Netsuke used to be one of the indispensable daily necessaries for Japanese people. Kimono has no pocket. People carried a small case named “inro” which is left-hand in the Image 4. The case and netsuke are tied with a string so that the case can keep from falling by hitching netsuke (the upper right of the Image 4) on a kimono sash like the Image 5. It is netsuke that combines playful mind with practicality, which is the representative example of Japanese refined taste.


See the Image 1. The netsuke now has an antique value and the motif is a temple on the mountainside which is carved inside stained ivory. See the Image 2. This is a trick netsuke whose motif is a lucky mallet from which a legendary fisherman “Urashima Taro” comes out. Netsuke were ordinary necessaries and exquisite craftworks.

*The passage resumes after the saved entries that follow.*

(* ===== verification/Policies.v ===== *)
(** * Client policies ([policies.py])

    The constants of the [aerospike] module are those of [Env]. *)

From S2P Require Import Prelude PyStr Errors Config Runtime.

Section policies.
Context `{Env}.

Fixpoint assoc_str (k : string) (l : list (string * string)) : option string :=
  match l with
  | [] => None
  | (k', v) :: l => if String.eqb k k' then Some v else assoc_str k l
  end.

Definition _COMMIT : list (string * string) :=
  [("all", "POLICY_COMMIT_LEVEL_ALL"); ("master", "POLICY_COMMIT_LEVEL_MASTER")].

Definition _REPLICA : list (string * string) :=
  [("master", "POLICY_REPLICA_MASTER"); ("any", "POLICY_REPLICA_ANY");
   ("sequence", "POLICY_REPLICA_SEQUENCE"); ("prefer_rack", "POLICY_REPLICA_PREFER_RACK")].

Definition _policy_const (name : string) : result Z :=
  match aerospike_const name with
  | Some z => inr z
  | None => inl (Conn AerospikeConfigError name)
  end.

Definition _commit_level (v : string) : result Z :=
  match assoc_str v _COMMIT with
  | None => inl (Conn AerospikeConfigError v)
  | Some const => _policy_const const
  end.

Definition _replica (v : string) : result Z :=
  match assoc_str v _REPLICA with
  | None => inl (Conn AerospikeConfigError v)
  | Some const => _policy_const const
  end.

Definition _key_policy (send_key : bool) : result Z :=
  _policy_const (if send_key then "POLICY_KEY_SEND" else "POLICY_KEY_DIGEST").

Definition read_policy (cfg : AerospikeConfig) : result policy :=
  let? rep := _replica (replica cfg) in
  let? key := _key_policy (send_key cfg) in
  inr [("total_timeout", read_timeout_ms cfg); ("socket_timeout", read_timeout_ms cfg);
       ("replica", rep); ("key", key); ("max_retries", 2)].

Definition write_policy (cfg : AerospikeConfig) : result policy :=
  let? commit := _commit_level (commit_level cfg) in
  let? key := _key_policy (send_key cfg) in
  let? exists_ := _policy_const "POLICY_EXISTS_IGNORE" in
  let? gen := _policy_const "POLICY_GEN_IGNORE" in
  inr [("total_timeout", write_timeout_ms cfg); ("socket_timeout", write_timeout_ms cfg);
       ("commit_level", commit); ("key", key); ("exists", exists_); ("gen", gen);
       ("max_retries", 0)].

Definition batch_policy (cfg : AerospikeConfig) : policy :=
  let timeout := Z.max (read_timeout_ms cfg) (write_timeout_ms cfg) in
  [("total_timeout", timeout); ("socket_timeout", timeout)].

(** The constants the package looks up are all present in the installed client. *)
Definition client_constants : Prop :=
  forall name,
    name ∈ (snd <$> _COMMIT) ++ (snd <$> _REPLICA) ++
      ["POLICY_KEY_SEND"; "POLICY_KEY_DIGEST"; "POLICY_EXISTS_IGNORE"; "POLICY_GEN_IGNORE"] ->
    is_Some (aerospike_const name).

Lemma policy_const_ok name :
  is_Some (aerospike_const name) -> exists z, _policy_const name = inr z.
Proof. intros [z Hz]. exists z. unfold _policy_const. by rewrite Hz. Qed.

Ltac const_ok H := apply policy_const_ok, H; apply (bool_decide_unpack _); done.

Lemma commit_level_ok v :
  client_constants -> v ∈ _COMMIT_LEVELS <-> exists z, _commit_level v = inr z.
Proof.
  intros Hc. split.
  - unfold _COMMIT_LEVELS. rewrite !elem_of_cons, elem_of_nil.
    intros [->|[->|[]]]; const_ok Hc.
  - intros [z Hz]. revert Hz. unfold _commit_level, _COMMIT. simpl.
    destruct (String.eqb_spec v "all") as [->|]; [intros _; by apply mem_str_spec|].
    destruct (String.eqb_spec v "master") as [->|]; [intros _; by apply mem_str_spec|done].
Qed.

Lemma replica_ok v :
  client_constants -> v ∈ _REPLICAS <-> exists z, _replica v = inr z.
Proof.
  intros Hc. split.
  - unfold _REPLICAS. rewrite !elem_of_cons, elem_of_nil.
    intros [->|[->|[->|[->|[]]]]]; const_ok Hc.
  - intros [z Hz]. revert Hz. unfold _replica, _REPLICA. simpl.
    do 4 (match goal with |- context [String.eqb v ?s] =>
      destruct (String.eqb_spec v s) as [->|]; [intros _; by apply mem_str_spec|] end).
    done.
Qed.

Lemma key_policy_ok b : client_constants -> exists z, _key_policy b = inr z.
Proof. intros Hc. destruct b; const_ok Hc. Qed.

Lemma write_policy_ok cfg :
  client_constants -> config_ok cfg -> exists wp, write_policy cfg = inr wp.
Proof.
  intros Hc Hok. unfold write_policy.
  destruct (proj1 (commit_level_ok _ Hc) (ok_commit _ Hok)) as [c ->].
  destruct (key_policy_ok (send_key cfg) Hc) as [k ->].
  assert (exists z, _policy_const "POLICY_EXISTS_IGNORE" = inr z) as [x ->] by const_ok Hc.
  assert (exists z, _policy_const "POLICY_GEN_IGNORE" = inr z) as [g ->] by const_ok Hc.
  eauto.
Qed.

(** The configuration parser and the policy factories accept the same commit levels and
    replica modes: with the client's constants present, every accepted configuration can be
    turned into its read and write policies, with the configured timeouts, two read retries
    and no write retry, and conversely a level or mode with a policy passes validation. *)
Theorem policies_accept_valid_configs (cfg : AerospikeConfig) :
  client_constants ->
  (config_ok cfg ->
     (exists rp, read_policy cfg = inr rp /\ ("total_timeout", read_timeout_ms cfg) ∈ rp /\
                 ("max_retries", 2) ∈ rp) /\
     (exists wp, write_policy cfg = inr wp /\ ("total_timeout", write_timeout_ms cfg) ∈ wp /\
                 ("max_retries", 0) ∈ wp)) /\
  (forall rp wp, read_policy cfg = inr rp -> write_policy cfg = inr wp ->
     commit_level cfg ∈ _COMMIT_LEVELS /\ replica cfg ∈ _REPLICAS).
Proof.
  intros Hc. split.
  - intros Hok. split.
    + unfold read_policy. destruct (proj1 (replica_ok _ Hc) (ok_replica _ Hok)) as [r ->].
      destruct (key_policy_ok (send_key cfg) Hc) as [k ->].
      eexists. split; [reflexivity|]. rewrite !elem_of_cons. tauto.
    + destruct (write_policy_ok cfg Hc Hok) as [wp Hwp]. exists wp. split; [done|].
      revert Hwp. unfold write_policy. repeat (case_match; try done).
      intros [= <-]. rewrite !elem_of_cons. tauto.
  - intros rp wp Hr Hw. split.
    + apply commit_level_ok; [done|]. unfold write_policy in Hw.
      destruct (_commit_level (commit_level cfg)); [done|eauto].
    + apply replica_ok; [done|]. unfold read_policy in Hr.
      destruct (_replica (replica cfg)); [done|eauto].
Qed.
End policies.

#[export] Hint Resolve write_policy_ok : model.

People could subtly but sophisticatedly express their individuality through their motif and design.


Under the influence of modern trends especially from the end of the 19th century, these handiworks have seemingly been things of the past as Western clothes replace Japanese kimono. However, netsuke are not just antiques. Today new works are elaborated by craftspeople one after another.


Here, I would like to introduce a craftsperson who shines with creating netsuke. She is the most beautiful woman ever to appear on this website.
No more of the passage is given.